● **What the task requires**: Transcribe the lines from the start of the data below through the line with "simple lower case", word for word and nothing more.

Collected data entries
(* ===== verification/Unicode.v ===== *)
(** * Unicode

    Letter case as Go's [unicode] and [strings] packages have it: the
    simple lower case mapping of the Unicode Character Database, and
    [strings.ToLower], which maps the runes of a string and replaces the
    bytes that are not part of one. *)
From S2P Require Import Prelude Json JsonParse.

(** The code points that have another one as their lower case: first and
    last of a run, its stride, and the distance to the lower case. *)
Definition lower_runs : list (Z * Z * Z * Z) :=
  [
    (65, 90, 1, 32); (192, 214, 1, 32); (216, 222, 1, 32); (256, 302, 2, 1); (304, 304, 1, -199);
    (306, 310, 2, 1); (313, 327, 2, 1); (330, 374, 2, 1); (376, 376, 1, -121); (377, 381, 2, 1);
    (385, 385, 1, 210); (386, 388, 2, 1); (390, 390, 1, 206); (391, 391, 1, 1); (393, 394, 1, 205);
    (395, 395, 1, 1); (398, 398, 1, 79); (399, 399, 1, 202); (400, 400, 1, 203); (401, 401, 1, 1);
    (403, 403, 1, 205); (404, 404, 1, 207); (406, 406, 1, 211); (407, 407, 1, 209); (408, 408, 1, 1);
    (412, 412, 1, 211); (413, 413, 1, 213); (415, 415, 1, 214); (416, 420, 2, 1); (422, 422, 1, 218);
    (423, 423, 1, 1); (425, 425, 1, 218); (428, 428, 1, 1); (430, 430, 1, 218); (431, 431, 1, 1);
    (433, 434, 1, 217); (435, 437, 2, 1); (439, 439, 1, 219); (440, 440, 1, 1); (444, 444, 1, 1);
    (452, 452, 1, 2); (453, 453, 1, 1); (455, 455, 1, 2); (456, 456, 1, 1); (458, 458, 1, 2); (459, 475, 2, 1);
    (478, 494, 2, 1); (497, 497, 1, 2); (498, 500, 2, 1); (502, 502, 1, -97); (503, 503, 1, -56);
    (504, 542, 2, 1); (544, 544, 1, -130); (546, 562, 2, 1); (570, 570, 1, 10795); (571, 571, 1, 1);
    (573, 573, 1, -163); (574, 574, 1, 10792); (577, 577, 1, 1); (579, 579, 1, -195); (580, 580, 1, 69);
    (581, 581, 1, 71); (582, 590, 2, 1); (880, 882, 2, 1); (886, 886, 1, 1); (895, 895, 1, 116);
    (902, 902, 1, 38); (904, 906, 1, 37); (908, 908, 1, 64); (910, 911, 1, 63); (913, 929, 1, 32);
    (931, 939, 1, 32); (975, 975, 1, 8); (984, 1006, 2, 1); (1012, 1012, 1, -60); (1015, 1015, 1, 1);
    (1017, 1017, 1, -7); (1018, 1018, 1, 1); (1021, 1023, 1, -130); (1024, 1039, 1, 80); (1040, 1071, 1, 32);
    (1120, 1152, 2, 1); (1162, 1214, 2, 1); (1216, 1216, 1, 15); (1217, 1229, 2, 1); (1232, 1326, 2, 1);
    (1329, 1366, 1, 48); (4256, 4293, 1, 7264); (4295, 4295, 1, 7264); (4301, 4301, 1, 7264);
    (5024, 5103, 1, 38864); (5104, 5109, 1, 8); (7312, 7354, 1, -3008); (7357, 7359, 1, -3008);
    (7680, 7828, 2, 1); (7838, 7838, 1, -7615); (7840, 7934, 2, 1); (7944, 7951, 1, -8); (7960, 7965, 1, -8);
    (7976, 7983, 1, -8); (7992, 7999, 1, -8); (8008, 8013, 1, -8); (8025, 8031, 2, -8); (8040, 8047, 1, -8);
    (8072, 8079, 1, -8); (8088, 8095, 1, -8); (8104, 8111, 1, -8); (8120, 8121, 1, -8); (8122, 8123, 1, -74);
    (8124, 8124, 1, -9); (8136, 8139, 1, -86); (8140, 8140, 1, -9); (8152, 8153, 1, -8); (8154, 8155, 1, -100);
    (8168, 8169, 1, -8); (8170, 8171, 1, -112); (8172, 8172, 1, -7); (8184, 8185, 1, -128);
    (8186, 8187, 1, -126); (8188, 8188, 1, -9); (8486, 8486, 1, -7517); (8490, 8490, 1, -8383);
    (8491, 8491, 1, -8262); (8498, 8498, 1, 28); (8544, 8559, 1, 16); (8579, 8579, 1, 1); (9398, 9423, 1, 26);
    (11264, 11311, 1, 48); (11360, 11360, 1, 1); (11362, 11362, 1, -10743); (11363, 11363, 1, -3814);
    (11364, 11364, 1, -10727); (11367, 11371, 2, 1); (11373, 11373, 1, -10780); (11374, 11374, 1, -10749);
    (11375, 11375, 1, -10783); (11376, 11376, 1, -10782); (11378, 11378, 1, 1); (11381, 11381, 1, 1);
    (11390, 11391, 1, -10815); (11392, 11490, 2, 1); (11499, 11501, 2, 1); (11506, 11506, 1, 1);
    (42560, 42604, 2, 1); (42624, 42650, 2, 1); (42786, 42798, 2, 1); (42802, 42862, 2, 1);
    (42873, 42875, 2, 1); (42877, 42877, 1, -35332); (42878, 42886, 2, 1); (42891, 42891, 1, 1);
    (42893, 42893, 1, -42280); (42896, 42898, 2, 1); (42902, 42920, 2, 1); (42922, 42922, 1, -42308);
    (42923, 42923, 1, -42319); (42924, 42924, 1, -42315); (42925, 42925, 1, -42305); (42926, 42926, 1, -42308);
    (42928, 42928, 1, -42258); (42929, 42929, 1, -42282); (42930, 42930, 1, -42261); (42931, 42931, 1, 928);
    (42932, 42946, 2, 1); (42948, 42948, 1, -48); (42949, 42949, 1, -42307); (42950, 42950, 1, -35384);
    (42951, 42953, 2, 1); (42960, 42960, 1, 1); (42966, 42968, 2, 1); (42997, 42997, 1, 1);
    (65313, 65338, 1, 32); (66560, 66599, 1, 40); (66736, 66771, 1, 40); (66928, 66938, 1, 39);
    (66940, 66954, 1, 39); (66956, 66962, 1, 39); (66964, 66965, 1, 39); (68736, 68786, 1, 64);
    (71840, 71871, 1, 32); (93760, 93791, 1, 32); (125184, 125217, 1, 34)
  ]%Z.

Definition in_run (r : Z) (x : Z * Z * Z * Z) : bool :=
  let '(lo, hi, stride, _) := x in
  bool_decide (lo <= r <= hi)%Z && bool_decide ((r - lo) mod stride = 0)%Z.

(** [unicode.ToLower]. *)
Definition lower_rune (r : N) : N :=
  match filter (λ x, in_run (Z.of_N r) x = true) lower_runs with
  | (_, _, _, d) :: _ => Z.to_N (Z.of_N r + d)
  | [] => r
  end.

Definition byte_val (a : ascii) : N := N_of_ascii a.

(** The runes of a string, as [range] and [strings.Map] read them: U+FFFD
    for a byte that is not part of an encoding. *)
Fixpoint runes (s : string) : list N :=
  match s with
  | "" => []
  | String a s1 =>
      if byte_in 0 127 a then byte_val a :: runes s1 else
      match s1 with
      | String b s2 =>
          if is_rune2 a b then ((byte_val a mod 32) * 64 + byte_val b mod 64)%N :: runes s2 else
          match s2 with
          | String c s3 =>
              if is_rune3 a b c
              then ((byte_val a mod 16) * 4096 + (byte_val b mod 64) * 64 + byte_val c mod 64)%N :: runes s3 else
              match s3 with
              | String d s4 =>
                  if is_rune4 a b c d
                  then ((byte_val a mod 8) * 262144 + (byte_val b mod 64) * 4096
                        + (byte_val c mod 64) * 64 + byte_val d mod 64)%N :: runes s4
                  else 65533%N :: runes s1
              | "" => 65533%N :: runes s1
              end
          | "" => 65533%N :: runes s1
          end
      | "" => [65533%N]
      end
  end.

Definition string_of_runes (l : list N) : string := foldr (λ r s, encode_rune r +:+ s) "" l.

(** [strings.ToLower]. *)
Definition ToLower (s : string) : string := string_of_runes (lower_rune <$> runes s).

(** ** ASCII text *)

Definition is_ascii (s : string) : Prop := string_forallb (byte_in 0 127) s = true.

(** What lower case does to an ASCII byte. *)
Definition lower_byte (a : ascii) : ascii := if byte_in 65 90 a then ascii_of_nat (nat_of_ascii a + 32) else a.

Fixpoint string_map (f : ascii → ascii) (s : string) : string :=
  match s with "" => "" | String a s' => String (f a) (string_map f s') end.

Lemma lower_ascii_byte a : byte_in 0 127 a = true → encode_rune (lower_rune (byte_val a)) = String (lower_byte a) "".
Proof. destruct a as [[][][][][][][][]]; vm_compute; congruence. Qed.

Lemma ToLower_ascii s : is_ascii s → ToLower s = string_map lower_byte s.
Proof.
  unfold ToLower, is_ascii. induction s as [|a s IH]; [done|]. cbn [string_forallb runes]. rewrite andb_true_iff.
  intros [Ha Hs]. rewrite Ha. cbn [fmap list_fmap string_of_runes foldr string_map].
  rewrite lower_ascii_byte by done. specialize (IH Hs). unfold string_of_runes in IH. by rewrite IH.
Qed.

● **Exercise answer**:
(* ===== verification/Unicode.v ===== *)
(** * Unicode

    Letter case as Go's [unicode] and [strings] packages have it: the
    simple lower case mapping of the Unicode Character Database, and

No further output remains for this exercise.